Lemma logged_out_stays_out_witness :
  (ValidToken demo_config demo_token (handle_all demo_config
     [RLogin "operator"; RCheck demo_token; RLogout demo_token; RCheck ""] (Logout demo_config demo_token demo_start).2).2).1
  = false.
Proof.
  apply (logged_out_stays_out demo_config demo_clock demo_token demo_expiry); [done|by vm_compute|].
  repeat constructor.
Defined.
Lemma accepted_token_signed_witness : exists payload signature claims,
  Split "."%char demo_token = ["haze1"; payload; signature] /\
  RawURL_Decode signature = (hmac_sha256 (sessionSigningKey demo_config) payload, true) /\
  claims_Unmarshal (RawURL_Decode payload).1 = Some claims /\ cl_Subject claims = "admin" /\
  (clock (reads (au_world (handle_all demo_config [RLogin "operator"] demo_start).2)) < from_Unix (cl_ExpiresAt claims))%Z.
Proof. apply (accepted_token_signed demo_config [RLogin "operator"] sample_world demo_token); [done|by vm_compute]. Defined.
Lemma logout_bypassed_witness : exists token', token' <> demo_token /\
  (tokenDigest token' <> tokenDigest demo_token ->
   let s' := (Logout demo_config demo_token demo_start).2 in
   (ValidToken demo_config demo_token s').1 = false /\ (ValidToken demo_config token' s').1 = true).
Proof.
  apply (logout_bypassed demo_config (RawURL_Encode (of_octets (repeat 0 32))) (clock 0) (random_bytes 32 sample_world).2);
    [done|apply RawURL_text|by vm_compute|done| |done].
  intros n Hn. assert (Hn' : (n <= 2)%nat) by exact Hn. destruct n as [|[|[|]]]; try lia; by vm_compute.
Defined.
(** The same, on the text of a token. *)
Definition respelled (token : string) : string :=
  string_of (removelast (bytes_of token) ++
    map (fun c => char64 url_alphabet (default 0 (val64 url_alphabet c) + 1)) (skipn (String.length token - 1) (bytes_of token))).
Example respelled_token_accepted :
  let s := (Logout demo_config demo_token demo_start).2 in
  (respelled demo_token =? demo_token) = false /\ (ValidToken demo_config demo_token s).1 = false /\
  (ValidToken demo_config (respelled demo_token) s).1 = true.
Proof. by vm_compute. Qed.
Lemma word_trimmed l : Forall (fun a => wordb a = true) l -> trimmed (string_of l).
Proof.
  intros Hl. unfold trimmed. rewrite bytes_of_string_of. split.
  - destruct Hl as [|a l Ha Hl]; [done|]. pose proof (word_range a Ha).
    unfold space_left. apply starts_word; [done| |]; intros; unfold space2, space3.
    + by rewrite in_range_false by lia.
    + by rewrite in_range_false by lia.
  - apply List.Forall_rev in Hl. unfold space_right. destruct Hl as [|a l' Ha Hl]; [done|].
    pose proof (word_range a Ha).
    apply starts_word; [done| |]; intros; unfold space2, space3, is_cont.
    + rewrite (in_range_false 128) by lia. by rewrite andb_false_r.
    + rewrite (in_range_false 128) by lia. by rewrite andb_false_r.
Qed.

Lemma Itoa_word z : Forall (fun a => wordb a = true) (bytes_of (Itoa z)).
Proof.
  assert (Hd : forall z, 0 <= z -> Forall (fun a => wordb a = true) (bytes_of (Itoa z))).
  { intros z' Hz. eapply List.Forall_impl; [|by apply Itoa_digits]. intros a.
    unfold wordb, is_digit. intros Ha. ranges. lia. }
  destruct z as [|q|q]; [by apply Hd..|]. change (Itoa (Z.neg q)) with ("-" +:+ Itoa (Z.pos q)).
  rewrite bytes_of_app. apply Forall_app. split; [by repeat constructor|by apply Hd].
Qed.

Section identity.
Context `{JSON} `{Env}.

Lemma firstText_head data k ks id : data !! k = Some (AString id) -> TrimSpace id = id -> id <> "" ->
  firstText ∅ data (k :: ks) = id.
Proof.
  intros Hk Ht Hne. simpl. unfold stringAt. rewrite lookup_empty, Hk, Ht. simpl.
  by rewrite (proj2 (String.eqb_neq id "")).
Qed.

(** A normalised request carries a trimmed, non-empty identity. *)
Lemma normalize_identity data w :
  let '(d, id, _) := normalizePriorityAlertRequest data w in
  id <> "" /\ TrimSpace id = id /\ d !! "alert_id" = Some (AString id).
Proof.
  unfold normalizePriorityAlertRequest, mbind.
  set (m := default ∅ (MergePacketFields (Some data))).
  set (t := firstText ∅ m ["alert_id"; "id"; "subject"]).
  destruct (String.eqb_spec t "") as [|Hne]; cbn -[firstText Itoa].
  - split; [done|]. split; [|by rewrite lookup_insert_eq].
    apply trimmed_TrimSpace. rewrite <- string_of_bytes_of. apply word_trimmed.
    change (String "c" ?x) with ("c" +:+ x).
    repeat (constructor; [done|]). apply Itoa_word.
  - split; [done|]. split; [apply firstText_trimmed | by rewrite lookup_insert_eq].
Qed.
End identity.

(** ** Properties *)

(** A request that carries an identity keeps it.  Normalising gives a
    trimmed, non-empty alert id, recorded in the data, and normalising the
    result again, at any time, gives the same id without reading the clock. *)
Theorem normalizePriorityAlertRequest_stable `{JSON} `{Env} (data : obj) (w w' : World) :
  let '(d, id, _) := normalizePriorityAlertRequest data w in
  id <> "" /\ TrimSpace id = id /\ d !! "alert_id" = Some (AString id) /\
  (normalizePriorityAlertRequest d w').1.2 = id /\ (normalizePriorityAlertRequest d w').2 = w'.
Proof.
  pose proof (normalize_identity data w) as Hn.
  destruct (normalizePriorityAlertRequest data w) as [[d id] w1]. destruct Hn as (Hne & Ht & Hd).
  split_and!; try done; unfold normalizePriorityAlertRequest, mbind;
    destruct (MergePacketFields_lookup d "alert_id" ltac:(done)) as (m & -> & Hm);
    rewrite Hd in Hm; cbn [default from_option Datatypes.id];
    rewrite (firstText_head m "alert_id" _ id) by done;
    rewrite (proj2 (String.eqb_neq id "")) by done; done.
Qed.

================

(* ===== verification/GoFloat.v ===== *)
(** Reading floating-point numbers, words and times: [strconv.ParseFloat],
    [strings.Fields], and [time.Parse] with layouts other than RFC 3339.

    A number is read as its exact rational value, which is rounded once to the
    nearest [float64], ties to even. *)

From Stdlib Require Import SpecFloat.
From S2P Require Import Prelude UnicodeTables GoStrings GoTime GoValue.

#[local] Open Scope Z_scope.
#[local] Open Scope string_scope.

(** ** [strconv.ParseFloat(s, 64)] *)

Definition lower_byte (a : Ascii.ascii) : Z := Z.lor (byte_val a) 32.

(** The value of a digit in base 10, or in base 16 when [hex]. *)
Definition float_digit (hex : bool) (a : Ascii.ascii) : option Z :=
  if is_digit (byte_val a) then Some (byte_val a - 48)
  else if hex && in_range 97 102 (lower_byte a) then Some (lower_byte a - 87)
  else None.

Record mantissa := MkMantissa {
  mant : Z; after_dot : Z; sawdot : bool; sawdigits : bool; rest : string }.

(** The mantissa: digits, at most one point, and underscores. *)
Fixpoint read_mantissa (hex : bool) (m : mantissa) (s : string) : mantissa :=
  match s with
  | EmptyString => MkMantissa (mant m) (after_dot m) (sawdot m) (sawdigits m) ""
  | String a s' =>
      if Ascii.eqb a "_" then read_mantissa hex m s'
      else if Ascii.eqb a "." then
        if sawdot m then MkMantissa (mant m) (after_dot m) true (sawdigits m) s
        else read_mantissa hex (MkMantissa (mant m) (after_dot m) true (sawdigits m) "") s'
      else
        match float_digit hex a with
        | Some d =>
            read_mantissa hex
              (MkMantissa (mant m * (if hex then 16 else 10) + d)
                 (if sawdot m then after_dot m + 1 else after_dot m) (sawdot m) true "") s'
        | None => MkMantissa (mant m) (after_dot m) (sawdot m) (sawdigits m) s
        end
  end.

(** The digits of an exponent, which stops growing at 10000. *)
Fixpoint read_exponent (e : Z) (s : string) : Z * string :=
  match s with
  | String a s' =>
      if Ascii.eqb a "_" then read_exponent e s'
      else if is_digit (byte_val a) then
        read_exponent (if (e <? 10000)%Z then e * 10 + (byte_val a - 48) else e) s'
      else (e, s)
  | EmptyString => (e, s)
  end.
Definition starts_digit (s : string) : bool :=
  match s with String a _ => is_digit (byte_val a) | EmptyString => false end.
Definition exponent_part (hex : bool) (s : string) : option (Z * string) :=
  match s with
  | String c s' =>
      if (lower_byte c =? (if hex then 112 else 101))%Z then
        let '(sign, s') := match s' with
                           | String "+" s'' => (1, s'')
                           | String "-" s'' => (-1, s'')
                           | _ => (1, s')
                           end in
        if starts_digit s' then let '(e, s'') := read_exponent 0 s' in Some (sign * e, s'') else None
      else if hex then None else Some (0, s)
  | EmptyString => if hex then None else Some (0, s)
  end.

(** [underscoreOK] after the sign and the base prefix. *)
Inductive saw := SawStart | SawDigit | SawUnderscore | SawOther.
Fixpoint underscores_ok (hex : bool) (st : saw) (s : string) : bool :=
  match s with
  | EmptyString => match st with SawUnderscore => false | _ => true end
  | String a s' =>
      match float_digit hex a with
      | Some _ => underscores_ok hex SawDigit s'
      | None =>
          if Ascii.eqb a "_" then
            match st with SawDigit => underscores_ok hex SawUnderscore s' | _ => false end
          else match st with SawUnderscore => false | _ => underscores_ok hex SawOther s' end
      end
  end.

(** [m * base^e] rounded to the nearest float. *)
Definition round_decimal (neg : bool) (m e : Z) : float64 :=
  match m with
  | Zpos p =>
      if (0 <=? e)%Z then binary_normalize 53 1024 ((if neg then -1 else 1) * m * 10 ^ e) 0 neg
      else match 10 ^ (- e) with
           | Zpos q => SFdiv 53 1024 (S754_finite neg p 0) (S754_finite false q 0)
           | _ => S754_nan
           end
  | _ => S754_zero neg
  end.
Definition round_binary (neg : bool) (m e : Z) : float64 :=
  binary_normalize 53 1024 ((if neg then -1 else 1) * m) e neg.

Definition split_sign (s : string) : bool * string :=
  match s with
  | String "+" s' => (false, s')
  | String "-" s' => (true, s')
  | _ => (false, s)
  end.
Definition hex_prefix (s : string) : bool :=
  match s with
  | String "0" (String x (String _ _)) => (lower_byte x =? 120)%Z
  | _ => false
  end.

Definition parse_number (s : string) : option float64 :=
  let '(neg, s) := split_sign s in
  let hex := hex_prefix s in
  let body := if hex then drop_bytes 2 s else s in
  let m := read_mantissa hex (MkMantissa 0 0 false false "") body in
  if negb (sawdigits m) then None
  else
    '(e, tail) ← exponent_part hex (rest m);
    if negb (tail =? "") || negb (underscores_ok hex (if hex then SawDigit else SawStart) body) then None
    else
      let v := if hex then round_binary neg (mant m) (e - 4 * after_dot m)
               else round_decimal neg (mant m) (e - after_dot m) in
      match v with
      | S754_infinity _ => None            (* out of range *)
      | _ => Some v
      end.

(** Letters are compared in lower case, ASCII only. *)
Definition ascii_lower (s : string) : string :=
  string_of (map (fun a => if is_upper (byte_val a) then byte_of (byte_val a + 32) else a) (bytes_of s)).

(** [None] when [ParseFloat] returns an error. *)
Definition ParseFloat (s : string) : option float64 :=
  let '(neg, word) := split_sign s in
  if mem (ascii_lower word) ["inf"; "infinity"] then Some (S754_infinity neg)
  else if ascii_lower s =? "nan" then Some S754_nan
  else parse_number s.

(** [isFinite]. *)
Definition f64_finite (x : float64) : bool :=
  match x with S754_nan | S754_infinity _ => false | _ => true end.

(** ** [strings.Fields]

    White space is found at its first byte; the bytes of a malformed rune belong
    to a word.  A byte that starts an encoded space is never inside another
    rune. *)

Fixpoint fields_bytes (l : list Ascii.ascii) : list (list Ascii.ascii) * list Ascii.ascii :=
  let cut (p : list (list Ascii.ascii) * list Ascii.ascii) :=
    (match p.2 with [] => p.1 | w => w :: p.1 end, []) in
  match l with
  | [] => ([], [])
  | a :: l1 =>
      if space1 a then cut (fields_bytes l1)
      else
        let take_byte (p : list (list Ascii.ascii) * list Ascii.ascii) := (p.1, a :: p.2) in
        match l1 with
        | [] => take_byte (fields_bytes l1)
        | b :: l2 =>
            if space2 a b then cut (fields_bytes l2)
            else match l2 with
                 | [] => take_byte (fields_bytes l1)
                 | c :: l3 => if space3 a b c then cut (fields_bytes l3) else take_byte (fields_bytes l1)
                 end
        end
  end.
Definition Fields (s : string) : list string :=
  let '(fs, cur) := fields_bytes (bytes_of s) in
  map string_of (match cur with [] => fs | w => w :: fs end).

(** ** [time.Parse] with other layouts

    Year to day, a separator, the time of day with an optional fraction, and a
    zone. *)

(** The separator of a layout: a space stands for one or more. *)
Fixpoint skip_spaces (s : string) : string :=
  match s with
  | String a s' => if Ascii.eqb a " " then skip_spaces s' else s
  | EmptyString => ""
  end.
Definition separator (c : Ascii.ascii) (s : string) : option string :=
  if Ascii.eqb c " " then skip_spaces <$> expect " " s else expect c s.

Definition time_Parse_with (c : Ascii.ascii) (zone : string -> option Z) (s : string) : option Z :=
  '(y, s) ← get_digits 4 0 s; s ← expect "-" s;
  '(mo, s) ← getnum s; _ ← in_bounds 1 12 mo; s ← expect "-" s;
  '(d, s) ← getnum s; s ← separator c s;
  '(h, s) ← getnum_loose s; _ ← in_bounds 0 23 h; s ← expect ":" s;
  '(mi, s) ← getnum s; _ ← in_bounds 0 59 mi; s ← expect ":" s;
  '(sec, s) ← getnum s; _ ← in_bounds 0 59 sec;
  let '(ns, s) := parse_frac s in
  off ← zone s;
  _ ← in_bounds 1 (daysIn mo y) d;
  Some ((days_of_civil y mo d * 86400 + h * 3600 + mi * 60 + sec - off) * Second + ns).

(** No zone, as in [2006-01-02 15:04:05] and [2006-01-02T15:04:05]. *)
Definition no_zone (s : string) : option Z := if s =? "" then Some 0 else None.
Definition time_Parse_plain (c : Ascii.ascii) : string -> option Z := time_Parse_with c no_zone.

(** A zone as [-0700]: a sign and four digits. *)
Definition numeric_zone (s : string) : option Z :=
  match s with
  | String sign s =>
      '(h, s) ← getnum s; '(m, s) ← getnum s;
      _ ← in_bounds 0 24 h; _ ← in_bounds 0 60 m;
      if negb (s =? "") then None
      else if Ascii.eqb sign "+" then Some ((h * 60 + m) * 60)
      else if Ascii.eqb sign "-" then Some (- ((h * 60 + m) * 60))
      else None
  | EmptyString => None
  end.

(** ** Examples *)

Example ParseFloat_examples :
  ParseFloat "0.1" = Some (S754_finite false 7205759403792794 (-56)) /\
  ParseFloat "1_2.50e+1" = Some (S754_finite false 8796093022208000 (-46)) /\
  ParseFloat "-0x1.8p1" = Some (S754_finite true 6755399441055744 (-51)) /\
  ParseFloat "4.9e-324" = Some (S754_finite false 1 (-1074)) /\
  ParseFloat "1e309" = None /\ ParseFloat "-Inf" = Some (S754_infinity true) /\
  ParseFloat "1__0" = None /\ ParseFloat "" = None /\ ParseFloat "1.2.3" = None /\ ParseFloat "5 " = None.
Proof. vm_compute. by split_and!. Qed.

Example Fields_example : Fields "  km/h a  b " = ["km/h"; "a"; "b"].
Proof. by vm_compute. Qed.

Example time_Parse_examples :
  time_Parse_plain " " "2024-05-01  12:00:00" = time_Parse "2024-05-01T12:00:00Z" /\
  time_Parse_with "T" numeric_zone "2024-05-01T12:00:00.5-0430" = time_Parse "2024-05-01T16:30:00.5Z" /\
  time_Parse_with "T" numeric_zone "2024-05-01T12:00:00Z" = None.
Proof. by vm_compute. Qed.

================

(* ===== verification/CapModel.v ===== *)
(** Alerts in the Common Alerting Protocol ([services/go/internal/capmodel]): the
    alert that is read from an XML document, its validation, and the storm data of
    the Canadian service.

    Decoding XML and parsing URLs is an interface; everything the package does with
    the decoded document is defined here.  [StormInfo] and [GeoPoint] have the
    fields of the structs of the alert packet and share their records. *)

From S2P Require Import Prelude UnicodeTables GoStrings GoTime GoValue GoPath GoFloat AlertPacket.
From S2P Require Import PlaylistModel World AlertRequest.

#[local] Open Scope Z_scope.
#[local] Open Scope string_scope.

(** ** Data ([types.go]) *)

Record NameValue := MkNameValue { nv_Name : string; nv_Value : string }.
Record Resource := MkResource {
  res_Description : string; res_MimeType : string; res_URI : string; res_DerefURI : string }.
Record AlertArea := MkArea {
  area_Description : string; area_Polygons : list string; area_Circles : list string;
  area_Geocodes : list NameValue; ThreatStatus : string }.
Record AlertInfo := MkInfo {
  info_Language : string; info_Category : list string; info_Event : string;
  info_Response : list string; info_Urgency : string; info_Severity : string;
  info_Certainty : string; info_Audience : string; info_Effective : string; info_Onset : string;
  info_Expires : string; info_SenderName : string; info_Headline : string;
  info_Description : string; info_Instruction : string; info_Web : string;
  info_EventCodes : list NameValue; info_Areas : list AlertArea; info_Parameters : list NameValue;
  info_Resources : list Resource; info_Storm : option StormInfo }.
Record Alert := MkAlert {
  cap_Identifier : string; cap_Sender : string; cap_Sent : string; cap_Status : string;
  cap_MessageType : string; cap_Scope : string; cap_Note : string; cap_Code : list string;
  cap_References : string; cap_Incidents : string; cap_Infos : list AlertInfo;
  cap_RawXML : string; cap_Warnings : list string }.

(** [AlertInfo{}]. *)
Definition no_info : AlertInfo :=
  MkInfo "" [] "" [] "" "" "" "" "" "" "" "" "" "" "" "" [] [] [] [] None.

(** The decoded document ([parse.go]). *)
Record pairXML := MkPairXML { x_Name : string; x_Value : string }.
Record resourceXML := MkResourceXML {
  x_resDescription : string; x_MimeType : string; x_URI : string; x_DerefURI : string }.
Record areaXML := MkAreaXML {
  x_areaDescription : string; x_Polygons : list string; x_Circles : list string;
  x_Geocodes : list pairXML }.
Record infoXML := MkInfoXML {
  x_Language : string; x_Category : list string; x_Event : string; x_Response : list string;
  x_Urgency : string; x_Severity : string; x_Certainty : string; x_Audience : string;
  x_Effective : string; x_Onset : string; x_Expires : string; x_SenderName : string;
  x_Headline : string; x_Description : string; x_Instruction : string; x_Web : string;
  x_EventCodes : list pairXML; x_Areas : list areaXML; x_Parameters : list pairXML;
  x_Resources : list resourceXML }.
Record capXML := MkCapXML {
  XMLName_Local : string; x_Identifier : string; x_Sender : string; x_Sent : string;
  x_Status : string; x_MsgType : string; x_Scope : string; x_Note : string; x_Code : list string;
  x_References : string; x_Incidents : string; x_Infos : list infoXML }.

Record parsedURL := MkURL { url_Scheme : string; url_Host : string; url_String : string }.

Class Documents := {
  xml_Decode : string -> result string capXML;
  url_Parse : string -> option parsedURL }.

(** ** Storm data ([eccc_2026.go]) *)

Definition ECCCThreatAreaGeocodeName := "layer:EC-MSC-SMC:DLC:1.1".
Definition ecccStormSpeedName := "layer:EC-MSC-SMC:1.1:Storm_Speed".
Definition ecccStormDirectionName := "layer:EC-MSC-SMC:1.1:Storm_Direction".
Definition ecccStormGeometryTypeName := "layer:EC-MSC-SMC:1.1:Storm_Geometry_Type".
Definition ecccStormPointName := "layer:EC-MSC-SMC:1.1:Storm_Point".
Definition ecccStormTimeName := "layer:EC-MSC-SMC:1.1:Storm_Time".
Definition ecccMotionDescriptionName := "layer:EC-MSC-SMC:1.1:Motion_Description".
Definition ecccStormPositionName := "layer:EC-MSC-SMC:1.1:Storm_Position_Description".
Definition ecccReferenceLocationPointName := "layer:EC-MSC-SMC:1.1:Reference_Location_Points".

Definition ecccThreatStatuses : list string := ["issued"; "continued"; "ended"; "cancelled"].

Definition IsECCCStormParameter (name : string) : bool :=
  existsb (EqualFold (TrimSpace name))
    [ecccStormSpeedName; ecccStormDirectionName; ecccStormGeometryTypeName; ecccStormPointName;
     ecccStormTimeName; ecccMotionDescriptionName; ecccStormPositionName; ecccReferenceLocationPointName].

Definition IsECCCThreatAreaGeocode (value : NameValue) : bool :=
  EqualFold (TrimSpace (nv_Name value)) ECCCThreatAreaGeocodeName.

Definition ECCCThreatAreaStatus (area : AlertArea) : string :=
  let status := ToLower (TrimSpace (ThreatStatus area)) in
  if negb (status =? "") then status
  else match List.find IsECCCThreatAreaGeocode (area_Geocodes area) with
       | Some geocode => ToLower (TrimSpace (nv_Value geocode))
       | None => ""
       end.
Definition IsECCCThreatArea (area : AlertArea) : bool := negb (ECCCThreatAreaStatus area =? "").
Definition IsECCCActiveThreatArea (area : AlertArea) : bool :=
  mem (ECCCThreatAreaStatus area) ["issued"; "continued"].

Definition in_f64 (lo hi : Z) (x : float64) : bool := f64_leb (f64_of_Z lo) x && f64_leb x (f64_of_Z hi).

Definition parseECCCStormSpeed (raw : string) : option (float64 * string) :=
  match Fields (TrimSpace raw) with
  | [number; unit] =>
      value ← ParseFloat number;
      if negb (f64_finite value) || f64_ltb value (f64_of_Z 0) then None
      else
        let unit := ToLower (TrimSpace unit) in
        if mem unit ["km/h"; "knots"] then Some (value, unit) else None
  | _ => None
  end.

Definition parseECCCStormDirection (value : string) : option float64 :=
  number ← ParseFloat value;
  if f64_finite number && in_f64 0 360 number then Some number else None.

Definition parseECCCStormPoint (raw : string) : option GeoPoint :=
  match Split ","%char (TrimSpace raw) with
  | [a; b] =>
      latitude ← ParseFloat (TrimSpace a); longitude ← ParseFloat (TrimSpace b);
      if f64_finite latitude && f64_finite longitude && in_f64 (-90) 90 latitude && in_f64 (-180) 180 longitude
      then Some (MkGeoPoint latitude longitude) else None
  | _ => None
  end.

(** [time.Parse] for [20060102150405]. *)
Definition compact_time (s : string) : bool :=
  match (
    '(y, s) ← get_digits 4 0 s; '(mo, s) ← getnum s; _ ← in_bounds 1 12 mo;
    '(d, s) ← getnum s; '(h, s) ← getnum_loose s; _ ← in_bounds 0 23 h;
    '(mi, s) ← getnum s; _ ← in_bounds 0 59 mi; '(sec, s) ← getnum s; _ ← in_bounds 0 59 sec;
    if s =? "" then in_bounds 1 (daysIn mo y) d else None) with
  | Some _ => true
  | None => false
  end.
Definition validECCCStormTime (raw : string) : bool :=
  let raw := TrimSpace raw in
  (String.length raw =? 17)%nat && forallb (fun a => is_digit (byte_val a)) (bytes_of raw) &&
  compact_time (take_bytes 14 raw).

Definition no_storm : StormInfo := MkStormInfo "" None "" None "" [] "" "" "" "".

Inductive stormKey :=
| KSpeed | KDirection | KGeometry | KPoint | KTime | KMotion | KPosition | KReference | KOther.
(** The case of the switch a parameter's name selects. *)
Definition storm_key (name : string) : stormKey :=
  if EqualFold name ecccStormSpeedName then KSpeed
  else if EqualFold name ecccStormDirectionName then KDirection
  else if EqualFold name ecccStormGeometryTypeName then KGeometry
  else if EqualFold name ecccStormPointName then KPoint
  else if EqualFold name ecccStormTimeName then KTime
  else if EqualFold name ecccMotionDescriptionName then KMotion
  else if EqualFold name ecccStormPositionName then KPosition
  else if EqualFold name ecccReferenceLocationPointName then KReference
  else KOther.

================

ASSIGNMENT. In your answer, include only the lines above starting at the line that holds "match m with" and ending at the line that holds "Definition parse_number (s", copied exactly.

COMPLETED EXERCISE.
  match m with
  | Zpos p =>
      if (0 <=? e)%Z then binary_normalize 53 1024 ((if neg then -1 else 1) * m * 10 ^ e) 0 neg
      else match 10 ^ (- e) with
           | Zpos q => SFdiv 53 1024 (S754_finite neg p 0) (S754_finite false q 0)
           | _ => S754_nan
           end
  | _ => S754_zero neg
  end.
Definition round_binary (neg : bool) (m e : Z) : float64 :=
  binary_normalize 53 1024 ((if neg then -1 else 1) * m) e neg.

Definition split_sign (s : string) : bool * string :=
  match s with
  | String "+" s' => (false, s')
  | String "-" s' => (true, s')
  | _ => (false, s)
  end.
Definition hex_prefix (s : string) : bool :=
  match s with
  | String "0" (String x (String _ _)) => (lower_byte x =? 120)%Z
  | _ => false
  end.

Definition parse_number (s : string) : option float64 :=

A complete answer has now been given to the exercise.